(** ** Building *)

Lemma layers_ok n sks : primitives_ok → ∀ hops i coins,
  Forall2 (λ h sk, hop_ok h ∧ keypair (pubkey h) sk) hops sks → chans_ok hops → (i + length hops = n)%nat →
  ∃ ls, layers i n hops coins = Ok ls ∧ Forall2 layer_ok ls sks ∧ l_hop <$> ls = hops.
Proof.
  intros Hp hops i coins H. revert i coins. induction H as [|h sk hops sks [Hh (Hpk & Hsk & Hk)] _ IH];
    intros i coins Hch Hn; [by exists []|].
  cbn [length] in Hn. cbn [layers]. unfold encaps. rewrite (kem_lengths Hp). cbn [length_public_key].
  rewrite Hpk, Nat.eqb_refl. destruct (Hk (hd [] coins)) as (ct & ss & Eenc & Hdec).
  pose proof (kem_ct Hp _ _ _ _ Eenc) as Hct. rewrite Eenc.
  pose proof Hh as (Hlen & _). rewrite (proj2 (Nat.ltb_ge 32 _)) by done. cbn [orb].
  assert (Hc : Bool.eqb (S i <? n)%nat (is_empty (next_chan h)) = false ∧ chans_ok hops).
  { destruct hops as [|h' hops].
    - cbn [chans_ok] in Hch. rewrite Hch. cbn [length] in Hn. rewrite (proj2 (Nat.ltb_ge _ _)) by lia. done.
    - destruct Hch as [Hne Hch]. rewrite (proj2 (is_empty_false _) Hne). cbn [length] in Hn.
      rewrite (proj2 (Nat.ltb_lt _ _)) by lia. done. }
  destruct Hc as [-> Hch'].
  destruct (IH (S i) (tl coins) Hch') as (ls & -> & Hls & Hhops); [lia|]. cbn [mbind result_bind].
  eexists. split; [done|]. split; [|cbn; by rewrite Hhops]. constructor; [|done].
  split; [done|]. cbn [l_ct l_ks l_mu]. split; [done|]. split; [apply (ctr_length Hp)|]. split; [done|].
  by exists ss.
Qed.

(** C39. A packet for one to four hops is built, has the common size, and is peeled by the
    hops in order: each learns its own channel, amount and expiry, only the last is
    final, and every packet on the way has the same size. *)
Theorem onion_peels hops sks assoc coins rand :
  primitives_ok → (∀ n, length (rand n) = n) → (1 ≤ length hops ≤ kMaxHops)%nat →
  Forall2 (λ h sk, hop_ok h ∧ keypair (pubkey h) sk) hops sks → chans_ok hops →
  ∃ packet ps, build hops assoc coins rand = Ok packet ∧ length packet = kPacket ∧
    peel_all sks packet assoc = Ok ps ∧ Forall2 learns ps hops.
Proof.
  intros Hp Hrand Hn Hall Hch. destruct sizes as (He & Hrt & Hpk & _).
  destruct (layers_ok (length hops) sks Hp hops 0 coins Hall Hch eq_refl) as (ls & El & Hls & Hhops).
  destruct ls as [|l ls]; [rewrite <-Hhops in Hn; cbn in Hn; lia|]. unfold build.
  rewrite (proj2 (Nat.eqb_neq _ _)), (proj2 (Nat.ltb_ge _ _)) by lia. cbn [orb]. rewrite El.
  cbn [mbind result_bind].
  assert (Hlen : length (l :: ls) = length hops) by (rewrite <-Hhops; by rewrite length_fmap).
  pose proof (wrap_peels rand assoc (filler_of (l :: ls)) Hp Hrand (l :: ls) sks [] l Hls eq_refl) as H.
  rewrite Hhops in H. specialize (H Hch). rewrite Hlen in H. unfold kMaxHops in Hn. cbn [length] in H.
  specialize (H ltac:(nia)). unfold filler_of in *. rewrite Hlen in H |- *. specialize (H eq_refl).
  destruct (wrap _ rand assoc (l :: ls)) as [r m]. destruct H as ([Hr _] & Hm & ps & Hps & Hlearn).
  cbn [head from_option]. eexists _, ps. split; [done|]. split; [|done].
  inversion_clear Hls as [|? ? ? ? (_ & Hct & _) _]. rewrite !length_app, Hct, Hr, Hm.
  unfold mac. rewrite resize_length. lia.
Qed.
End onion.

## EXERCISE BRIEF
For the word "keypair", go through the records and show each line that carries it.

## SOLUTION BELOW
  Forall2 (λ h sk, hop_ok h ∧ keypair (pubkey h) sk) hops sks → chans_ok hops → (i + length hops = n)%nat →
  Forall2 (λ h sk, hop_ok h ∧ keypair (pubkey h) sk) hops sks → chans_ok hops →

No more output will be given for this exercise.